The input START
(** C10: the numbers are stored as display strings and read back rounded:
    [apy_value] is apy rounded to 2 decimals and [tvl_value] is tvl rounded
    to a whole number, so the sort keys of the modes apy, apr and tvl are the
    rounded values.  An apy of 23.456 reads back as 23.46 and a tvl of
    1234567.5 as 1234568; in mode apy two entries of apy 10.001 and 10.004
    have equal keys and keep their feed order. *)
Theorem display_values_are_rounded (r : list (string * pyval)) (apy tvl : float) :
  let e := make_entry r apy tvl in
  YieldEntry.apy_value e = round_to_decimals 2 apy /\
  YieldEntry.tvl_value e = round_to_decimals 0 tvl /\
  sort_key "apy" e = round_to_decimals 2 apy /\
  sort_key "apr" e = round_to_decimals 2 apy /\
  sort_key "tvl" e = round_to_decimals 0 tvl /\
  sort_key "ror" e = calc_ror apy (YieldEntry.risk e) /\
  round_to_decimals 2 23.456 = 23.46%float /\
  round_to_decimals 0 1234567.5 = 1234568%float /\
  PrimFloat.ltb 10.001 10.004 = true /\
  top10 "apy" [make_entry r 10.001 tvl; make_entry r 10.004 tvl]
  = [make_entry r 10.001 tvl; make_entry r 10.004 tvl].
Proof.
  intros e.
  assert (A : YieldEntry.apy_value e = round_to_decimals 2 apy).
  { change (YieldEntry.apy_value e)
      with (try_except
              (float_of_string (strip (replace "%" "" (format_fixed false 2 apy +:+ "%"))))
              0%float).
    rewrite apy_str_roundtrip. reflexivity. }
  assert (T : YieldEntry.tvl_value e = round_to_decimals 0 tvl).
  { change (YieldEntry.tvl_value e)
      with (try_except
              (float_of_string
                 (strip (replace "," "" (replace "$" "" ("$" +:+ format_fixed true 0 tvl)))))
              0%float).
    rewrite tvl_str_roundtrip. reflexivity. }
  assert (S : sort_key "apy" e = round_to_decimals 2 apy /\
              sort_key "apr" e = round_to_decimals 2 apy /\
              sort_key "tvl" e = round_to_decimals 0 tvl).
  { repeat split; assumption. }
  destruct S as (S1 & S2 & S3).
  do 6 (split; [first [assumption | reflexivity]|]).
  repeat split; vm_compute; reflexivity.
Qed.
(** * Further properties of the scanner *)

(** ** More on the order of floats *)

Lemma ltb_asym x y : PrimFloat.ltb x y = true -> PrimFloat.ltb y x = false.
Proof.
  intros H. destruct (PrimFloat.ltb y x) eqn:E; [|reflexivity].
  apply ltb_true_leb in E. rewrite (ltb_true_leb_false _ _ H) in E. discriminate.
Qed.

Lemma leb_ltb_trans x y z :
  PrimFloat.leb x y = true -> PrimFloat.ltb y z = true -> PrimFloat.ltb x z = true.
Proof.
  intros H1 H2. destruct (PrimFloat.ltb x z) eqn:E; [reflexivity|].
  destruct (leb_not_nan _ _ H1) as [Nx _].
  destruct (leb_not_nan _ _ (ltb_true_leb _ _ H2)) as [_ Nz].
  pose proof (ltb_false_leb _ _ Nx Nz E) as H3.
  pose proof (leb_trans _ _ _ H3 H1) as H4.
  rewrite (ltb_true_leb_false _ _ H2) in H4. discriminate.
Qed.

Lemma leb_refl x : not_nan x -> PrimFloat.leb x x = true.
Proof.
  unfold not_nan. intros N. rewrite leb_rank, N. simpl.
  assert (H : lex3 (sf_rank (Prim2SF x)) (sf_rank (Prim2SF x)) = Eq).
  { unfold lex3. rewrite !Z.compare_refl. reflexivity. }
  rewrite H. reflexivity.
Qed.

(** ** The decision table of [risk_score] *)

(** X1: [risk_score] is Low exactly for a focus protocol, or for a tvl above
    50,000,000 with an apy below 15. *)
Theorem risk_score_low_iff (apy tvl : float) (project : string) :
  risk_score apy tvl project = "Low" <->
  lower project ∈ FOCUS_PROTOCOLS \/
  (PrimFloat.ltb 50000000 tvl = true /\ PrimFloat.ltb apy 15 = true).
Proof.
  unfold risk_score.
  destruct (bool_decide_reflect (lower project ∈ FOCUS_PROTOCOLS)) as [F|F]; [tauto|].
  destruct (PrimFloat.ltb 50000000 tvl) eqn:A, (PrimFloat.ltb apy 15) eqn:B; simpl;
    try tauto;
    repeat match goal with |- context [if ?b then _ else _] => destruct b end;
    split; try discriminate; intros [?|[? ?]]; try contradiction; discriminate.
Qed.

(** X2: [risk_score] is High exactly for a project outside the focus set
    with a tvl below 5,000,000 or an apy above 50. *)
Theorem risk_score_high_iff (apy tvl : float) (project : string) :
  risk_score apy tvl project = "High" <->
  (lower project ∉ FOCUS_PROTOCOLS) /\
  (PrimFloat.ltb tvl 5000000 = true \/ PrimFloat.ltb 50 apy = true).
Proof.
  unfold risk_score.
  destruct (bool_decide_reflect (lower project ∈ FOCUS_PROTOCOLS)) as [F|F];
    [split; [discriminate|tauto]|].
  destruct (PrimFloat.ltb tvl 5000000) eqn:A.
  - assert (T : PrimFloat.ltb tvl 50000000 = true)
      by (apply (ltb_leb_trans _ _ _ A); reflexivity).
    rewrite (ltb_asym _ _ T), (ltb_true_leb_false _ _ A). simpl. tauto.
  - destruct (PrimFloat.ltb 50 apy) eqn:B.
    + assert (T : PrimFloat.ltb 15 apy = true).
      { apply (leb_ltb_trans _ 50); [reflexivity|exact B]. }
      rewrite (ltb_asym _ _ T), (ltb_true_leb_false _ _ B).
      rewrite !andb_false_r. simpl. tauto.
    + simpl.
      repeat match goal with |- context [if ?b then _ else _] => destruct b end;
        split; try discriminate; intros [_ [?|?]]; discriminate.
Qed.

(** X3: the two regions the bands leave out, a tvl above 50,000,000 with
    15 <= apy <= 50 and a tvl between 5,000,000 and 50,000,000 with an apy
    below 15, are Medium by the last [return]. *)
Theorem risk_score_gap_regions (apy tvl : float) (project : string) :
  lower project ∉ FOCUS_PROTOCOLS ->
  (PrimFloat.ltb 50000000 tvl = true /\
   PrimFloat.leb 15 apy = true /\ PrimFloat.leb apy 50 = true) \/
  (PrimFloat.leb 5000000 tvl = true /\ PrimFloat.leb tvl 50000000 = true /\
   PrimFloat.ltb apy 15 = true) ->
  risk_score apy tvl project = "Medium".
Proof.
  intros F H. unfold risk_score. rewrite bool_decide_eq_false_2 by assumption.
  destruct H as [(T & A1 & A2)|(T1 & T2 & A)].
  - rewrite T, (leb_true_ltb_false _ _ A1), (ltb_true_leb_false _ _ T).
    rewrite (leb_true_ltb_false _ _ A2). simpl.
    assert (T' : PrimFloat.ltb 5000000 tvl = true).
    { apply (leb_ltb_trans _ 50000000); [reflexivity|exact T]. }
    rewrite (ltb_asym _ _ T'), andb_false_r. reflexivity.
  - rewrite (leb_true_ltb_false _ _ T2), T1, T2, (ltb_true_leb_false _ _ A).
    rewrite (leb_true_ltb_false _ _ T1). simpl.
    assert (A' : PrimFloat.ltb apy 50 = true).
    { apply (ltb_leb_trans _ 15); [exact A|reflexivity]. }
    rewrite (ltb_asym _ _ A'), ?andb_false_r. reflexivity.
Qed.

Lemma risk_score_gap_regions_witness :
  risk_score 20 60000000 "uniswap" = "Medium".
Proof.
  apply risk_score_gap_regions; [compute_done|].
  left. repeat split; reflexivity.
Defined.
(** ** What the classifier returns *)

Lemma Forall_top10 (P : YieldEntry.t -> Prop) mode l :
  Forall P l -> Forall P (top10 mode l).
Proof.
  rewrite !Forall_forall. intros H e He. apply H.
  unfold top10 in He. eapply elem_of_take_sorted. exact He.
Qed.

Lemma bucket_rules_assign st r apy tvl :
  bucket_rules st ->
  bucket_rules
    (assign st (str_field r "project" "")
       (risk_score apy tvl (str_field r "project" ""))
       (lower (str_field r "chain" "N/A")) (make_entry r apy tvl)).
Proof.
  intros (Hf & Hl & Hs & H2).
  destruct (assign_appended_once st r apy tvl) as [H HL2].
  destruct (make_entry_fields r apy tvl) as (Ep & _ & Er & _).
  set (st' := assign _ _ _ _ _) in *. set (e := make_entry r apy tvl) in *.
  assert (L2 : Forall (fun e => YieldEntry.chain e ∈ LAYER2_CHAINS) (layer2 st')).
  { rewrite HL2. destruct (bool_decide_reflect (YieldEntry.chain e ∈ LAYER2_CHAINS));
      [apply Forall_app; split; [assumption|repeat constructor; assumption]|assumption]. }
  pose proof (risk_score_tiers apy tvl (str_field r "project" "")) as T.
  rewrite <- Er in T.
  unfold bucket_rules.
  destruct H as [(F & E1 & E2 & E3)|[(F & R & E1 & E2 & E3)|(F & R & E1 & E2 & E3)]];
    rewrite E1, E2, E3.
  - split; [|auto]. apply Forall_app. split; [assumption|].
    constructor; [|constructor]. split; [exact F|].
    rewrite Er. apply risk_score_focus. rewrite <- Ep. exact F.
  - split; [assumption|]. split; [|auto].
    apply Forall_app. split; [assumption|]. constructor; [|constructor]. auto.
  - split; [assumption|]. split; [assumption|]. split; [|assumption].
    apply Forall_app. split; [assumption|]. constructor; [|constructor].
    split; [exact F|]. destruct T as [T|[T|T]]; auto. contradiction.
Qed.

Lemma bucket_rules_fold pools : forall st st',
  foldM process_pool pools st = Ok st' -> bucket_rules st -> bucket_rules st'.
Proof.
  induction pools as [|raw pools IH]; intros st st'; simpl.
  - intros [= <-]. auto.
  - destruct (process_pool st raw) as [st1|] eqn:P; simpl; [|discriminate].
    intros F B. apply (IH _ _ F).
    destruct (process_pool_spec _ _ _ P) as [->|(r & apy & tvl & -> & _ & ->)];
      [exact B|apply bucket_rules_assign, B].
Qed.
The input END
• [Try it] Everything above from the line with "true 0 tvl)))))" to the line with "destruct S as (S1 & S2 & S3).", both included, must be repeated exactly, and nothing outside that range.

• [Answer for this exercise]
                 (strip (replace "," "" (replace "$" "" ("$" +:+ format_fixed true 0 tvl)))))
              0%float).
    rewrite tvl_str_roundtrip. reflexivity. }
  assert (S : sort_key "apy" e = round_to_decimals 2 apy /\
              sort_key "apr" e = round_to_decimals 2 apy /\
              sort_key "tvl" e = round_to_decimals 0 tvl).
  { repeat split; assumption. }
  destruct S as (S1 & S2 & S3).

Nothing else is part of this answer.